OTTAWA –TransCanada’s decision to cancel the $15.7 billion Energy East pipeline is a "huge win" for U.S. President Donald Trump and a big loss for New Brunswick, says Frank McKenna, former premier and Canadian ambassador to the U.S.

In an interview with Evan Solomon, host of CTV’s Question Period, McKenna said TransCanada cancelling the project is a major victory for Trump’s administration.

The proposed pipeline was designed to transport crude oil 4,500 kilometres from Alberta to New Brunswick.

Canadian political reaction to TransCanada pulling the plug was mixed, with the premiers on both ends of the pipeline, Alberta Premier Rachel Notley, and New Brunswick Premier Brian Gallant, expressing strong disappointment.

"We see this as a huge win for Donald Trump and the United States of America. They get continued access to Canadian gas and oil for decades to come at deeply discounted prices," he said, speaking for people of New Brunswick. There, TransCanada estimated more than 3,000 jobs would have been created during the construction phase.

Proponents of the pipeline say Energy East was also key to Alberta lessening its dependency on transporting oil to the south.

While the federal government could have pushed harder to see the project get approved, he said the political blame game could only go so far because the real downfall was the regulatory approval process.

TransCanada deciding not to go ahead comes after the National Energy Board announced, in August, it would broaden its review of the proposal to consider climate change impacts.

"The fact is process is the enemy of this project and of all the others projects that are trying to take place in this country of ours," said McKenna.

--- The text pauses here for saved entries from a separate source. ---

(** C2, amended. The count in the summary equals the number of files whose
    content on disk has changed during the run, provided that every
    [print] succeeds, that the tree is one [glob] can walk, that no two
    listed paths lead to the same file, that no file the run rewrites has
    two identical first lines, and that no write fails after the file has
    been truncated. *)
Theorem counter_equals_changed_files (env : environment) (sep : string)
    (normcase : string -> string) (s : state) :
  console_sound env ->
  visible_depth (iterdir env (cwd s)) <= max_depth env ->
  NoDup (target env <$> listing_on env sep normcase s) ->
  (forall path f l0 l1 rest,
     path ∈ listing_on env sep normcase s ->
     verdict_at (disk s) (target env path) path = Repaired ->
     disk s !! target env path = Some f ->
     Py.readlines (text f) = l0 :: l1 :: rest ->
     l0 <> l1) ->
  (forall path e kept,
     path ∈ listing_on env sep normcase s ->
     verdict_at (disk s) (target env path) path <> Damaged e kept) ->
  counter_counts_changes_on env sep normcase s.
Proof.
  intros Hc Hdepth Hnd Hdiff Hwrite. unfold counter_counts_changes_on.
  destruct (for_files_on_distinct_from env (disk s) _ 0 s Hc Hnd) as (s1 & Hloop & Hin & Hout);
    [done|].
  destruct (run_on_sound env sep normcase s Hc Hdepth) as (s1' & count & Hloop' & ->).
  rewrite Hloop in Hloop'. injection Hloop' as <- <-.
  cbn [fst stdout disk add_stdout]. rewrite last_snoc. do 2 f_equal. cbn.
  set (files := listing_on env sep normcase s) in *.
  assert (NoDup (target env <$> repaired_on env (disk s) files)) as Hnd'.
  { apply (sublist_NoDup _ _ Hnd). apply fmap_sublist, sublist_filter. }
  rewrite <- (length_fmap (target env)).
  rewrite <- (size_list_to_set (C:=gset string)) by done.
  f_equal. apply set_eq. intros key. unfold changed_files.
  rewrite elem_of_filter, elem_of_list_to_set, list_elem_of_fmap. split.
  - intros (p & -> & Hp). apply list_elem_of_filter in Hp as [Hv Hfiles].
    destruct (verdict_at_repaired _ _ _ Hv) as (f & l0 & l1 & rest & Hf & Hl & Hn).
    split; [|apply elem_of_union_l, elem_of_dom; eauto].
    rewrite (Hin _ Hfiles), Hv, Hf. cbn. intros [= Heq]. symmetry in Heq. revert Heq.
    apply (rewritten_differs _ _ _ _ Hl). by apply (Hdiff p f l0 l1 rest).
  - intros [Hne _].
    destruct (decide (key ∈ target env <$> files)) as [Hfiles|Hfiles].
    2:{ by rewrite (Hout _ Hfiles) in Hne. }
    apply list_elem_of_fmap in Hfiles as (p & -> & Hfiles).
    exists p. split; [done|]. apply list_elem_of_filter. split; [|done].
    rewrite (Hin _ Hfiles) in Hne.
    destruct (verdict_at (disk s) (target env p) p) as [| |e|e kept] eqn:Hv; [done|..].
    + destruct Hne. by destruct (disk s !! target env p).
    + destruct Hne. by destruct (disk s !! target env p).
    + by destruct (Hwrite p e kept).
Qed.

Lemma counter_equals_changed_files_witness :
  counter_counts_changes_on sound_env "/" id five_files.
Proof.
  apply (counter_equals_changed_files sound_env "/" id five_files).
  - intros line. reflexivity.
  - vm_compute. lia.
  - apply (bool_decide_unpack (NoDup _)). vm_compute. exact I.
  - intros path f l0 l1 rest Hpath Hv Hf Hl.
    vm_compute in Hpath.
    repeat (apply elem_of_cons in Hpath as [->|Hpath]);
      [..|by apply elem_of_nil in Hpath];
      vm_compute in Hf; injection Hf as <-;
      vm_compute in Hl; first [discriminate Hl | injection Hl as <- <- <-]; done.
  - intros path e kept Hpath.
    vm_compute in Hpath.
    repeat (apply elem_of_cons in Hpath as [->|Hpath]);
      [..|by apply elem_of_nil in Hpath];
      vm_compute; discriminate.
Defined.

Maritimes 'royally steamed'

In a statement following TransCanada’s cancellation announcement, Gallant said, while he wasn’t banking on the project going ahead, it isn’t good news for the province’s economic growth.

McKenna went a step further, saying that New Brunswick and the Maritimes are "royally steamed at losing out of being part of the national dream with all of those jobs and opportunity."

"We don’t have access to oil pipelines, we don’t have access to national gas, so we’re literally cut off from the rest of the country," he said.

Coderre needs to 'keep his mouth shut'

Mayor of Montreal Denis Coderre joined the Indigenous and environmental groups in celebrating the project’s cancellation. Speaking to reporters on Thursday, Coderre claimed victory and called TransCanada "arrogant and condescending."

On this, McKenna said he’d be best to butt out, citing already strained tensions over pipeline politics in Canada.

"In the case of Denis Coderre, if any of his projects… had to go through this process, they’d never be built. So he’d be smart to keep his mouth shut on this file," McKenna said.